-1

I have found some non-English words in my dictionary (from CountVectorizer) that I would like to remove:

 verified={'日本': '19 日本',
 'له': 'إستعداد له',
 'لسنا': 'القادم لسنا',
 'غيتس': 'بيل غيتس',
 'على': 'على إستعداد',
 'بيل': 'بيل غيتس',
 'الوباء': 'الوباء القادم',
 'إستعداد': 'إستعداد له',
 'és': 'koronavírus és',
 'állnak': 'kik állnak',
 'zu': 'könig zu',
 'zero': 'agenda zero'}

My attempt was to use nltk, specifically words:

import nltk
words = set(nltk.corpus.words.words())

not_en_list = [x for x, v in verified.items() if v!='[]' if x not in words]

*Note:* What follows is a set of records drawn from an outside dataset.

(** ** The constructor and the life of a record on the scene *)

Lemma init_fresh_witness :
  let w := Demo.world (Py.Int 1200) in
  let my := Demo.viewer (Py.Int 1500) in
  init w 11 4096 "BP_SmallShipTemplate_C" my = Some Demo.near_behind /\
  to_delete Demo.near_behind = false /\
  all_visible Demo.near_behind /\
  deletions Demo.near_behind = (0%nat, 0%nat, 0%nat) /\
  Circle.color (circle Demo.near_behind) = [255; 255; 255] /\
  Circle.radius (circle Demo.near_behind) = Py.Int 25 /\
  (screen_coords Demo.near_behind = None ->
   positions Demo.near_behind = (origin, origin, origin)).
Proof.
  cbv zeta.
  assert (Hi : init (Demo.world (Py.Int 1200)) 11 4096
                 "BP_SmallShipTemplate_C" (Demo.viewer (Py.Int 1500))
               = Some Demo.near_behind) by (vm_compute; reflexivity).
  split; [exact Hi|].
  exact (init_fresh (Demo.world (Py.Int 1200)) 11 4096
           "BP_SmallShipTemplate_C" (Demo.viewer (Py.Int 1500))
           Demo.near_behind Hi).
Defined.


Lemma first_update_moves_icon_witness :
  let w := Demo.world (Py.Int 1200) in
  let my := Demo.viewer (Py.Int 0) in
  (init w 11 4096 "BP_SmallShipTemplate_C" my = Some Demo.near /\
   _get_actor_id w 4096 = 11 /\
   screen_coords Demo.near = Some (Py.Int 500, Py.Int 400)) /\
  fst (fst (positions (update w my Demo.near)))
  = (Py.Float 522.5, Py.Float 382.5) /\
  snd (fst (positions (update w my Demo.near)))
  = (Py.Float 487.5, Py.Float 387.5) /\
  snd (positions Demo.near) = (Py.Int 475, Py.Int 375) /\
  snd (positions (update w my Demo.near))
  = (Py.Float 463.75, Py.Float 363.75).
Proof.
  cbv zeta.
  assert (Hi : init (Demo.world (Py.Int 1200)) 11 4096
                 "BP_SmallShipTemplate_C" (Demo.viewer (Py.Int 0))
               = Some Demo.near) by (vm_compute; reflexivity).
  split; [repeat split; try reflexivity; exact Hi|].
  refine (first_update_moves_icon (Demo.world (Py.Int 1200)) 11 4096
            "BP_SmallShipTemplate_C" (Demo.viewer (Py.Int 0)) Demo.near
            (Py.Int 500) (Py.Int 400) Hi _ _); reflexivity.
Defined.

But when I ran it, no changes were applied. Still non-English words there. Please note that the example I provided is a sample of data: I have thousands of English words, but a few of non-English words that I would like to delete, without copying and pasting the list.

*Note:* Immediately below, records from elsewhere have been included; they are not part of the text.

Lemma empty_source_is_a_no_data_outcome_witness :
  fs (cached_world (fun _ => Chunks [header_only])) Config.DOWNLOAD_PATH
    = Some (File (fun _ => Chunks [header_only])) /\
  Forall (fun c => nrows c = 0%nat) [header_only] /\
  (exists df p',
      read_csv_in_chunks Config.DOWNLOAD_PATH None
        (new_pipeline "run-1" (cached_world (fun _ => Chunks [header_only])))
      = (Return df, p') /\
      df_empty df = true) /\
  (exists p',
      @run_pipeline pandas_inplace
        (new_pipeline "run-1" (cached_world (fun _ => Chunks [header_only])))
      = (Raise (ValueError "No data found in CSV file"), p')).
Proof.
  split; [reflexivity|].
  split; [repeat constructor|].
  destruct (@empty_source_is_a_no_data_outcome pandas_inplace
              (new_pipeline "run-1" (cached_world (fun _ => Chunks [header_only])))
              (fun _ => Chunks [header_only]) [header_only]
              eq_refl eq_refl ltac:(repeat constructor))
    as (Hread & _ & Hrun & _).
  split; assumption.
Defined.

(** C3 as stated fails: a file of zero bytes holds no data row, yet the
    reader does not return for it: the parser's error is raised again, and
    the run ends with that error instead of the no-data error. *)
Lemma zero_byte_source_is_a_parse_failure :
  (forall df p',
      read_csv_in_chunks Config.DOWNLOAD_PATH None
        (new_pipeline "run-1" (cached_world zero_byte_file))
      <> (Return df, p')) /\
  (exists p',
      read_csv_in_chunks Config.DOWNLOAD_PATH None
        (new_pipeline "run-1" (cached_world zero_byte_file))
      = (Raise (LibraryError "No columns to parse from file"), p')) /\
  (exists p',
      @run_pipeline pandas_inplace
        (new_pipeline "run-1" (cached_world zero_byte_file))
      = (Raise (LibraryError "No columns to parse from file"), p')).
Proof.
  split; [|split].
  - intros df p'. vm_compute. discriminate.
  - eexists. vm_compute. reflexivity.
  - exists (snd (@run_pipeline pandas_inplace
               (new_pipeline "run-1" (cached_world zero_byte_file)))).
    vm_compute. reflexivity.
Qed.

  • Does this answer your question? [Removing non-English words from text using Python](https://stackoverflow.com/questions/41290028/removing-non-english-words-from-text-using-python) – tbhaxor Oct 11 '20 at 19:15
  • I already applied the answer they proposed there (as you can see in my question and attempt). It has not worked at all in my case –  Oct 11 '20 at 19:16

2 Answers2

0

No changes are applied since you are not modifying any existing data structure. not_en_list will be made but verified will not be modified. Try this instead, and if not please post a minimum working example.

raw =  {'日本': '19 日本',
 'له': 'إستعداد له',
 'لسنا': 'القادم لسنا',
 'غيتس': 'بيل غيتس',
 'على': 'على إستعداد',
 'بيل': 'بيل غيتس',
 'الوباء': 'الوباء القادم',
 'إستعداد': 'إستعداد له',
 'és': 'koronavírus és',
 'állnak': 'kik állnak',
 'zu': 'könig zu',
 'zero': 'agenda zero'}

words = set(['zero'])
verified = {k: v for k, v in raw.items() if k in words}
assert verified == {'zero': 'agenda zero'}
spagh-eddie
  • 124
  • 9
  • thanks spaghEddie. If I understood correctly what you did is to include zero in a list in order to select that item. But what if I had many elements? –  Oct 11 '20 at 19:10
  • `words = set(['zero', 'any', 'other', 'words', 'you', 'would', 'like'])` – spagh-eddie Oct 11 '20 at 19:18
  • I think this cannot be doable. If I had thousands of words I would not be able to list them. So probably it would be better using an approach with detection language at this point. Thanks anyway –  Oct 11 '20 at 19:19
  • replace it with `words = set(nltk.corpus.words.words())` – spagh-eddie Oct 12 '20 at 19:16
0

Maybe this can help you:

import nltk
import ast
#nltk.download('words')
'''-> Remove HashTag if the word list has not been downloaded'''
dict_ = {'日本': '19 日本',
         'له': 'إستعداد له',
         'لسنا': 'القادم لسنا',
         'غيتس': 'بيل غيتس',
         'على': 'على إستعداد',
         'بيل': 'بيل غيتس',
         'الوباء': 'الوباء القادم',
         'إستعداد': 'إستعداد له',
         'és': 'koronavírus és',
         'állnak': 'kik állnak',
         'zu': 'könig zu',
         'zero': 'agenda zero'}

words = set(nltk.corpus.words.words())

new_string = ''.join(w for w in nltk.wordpunct_tokenize(str(dict_)) \
             if w.lower() in words or not w.isalpha())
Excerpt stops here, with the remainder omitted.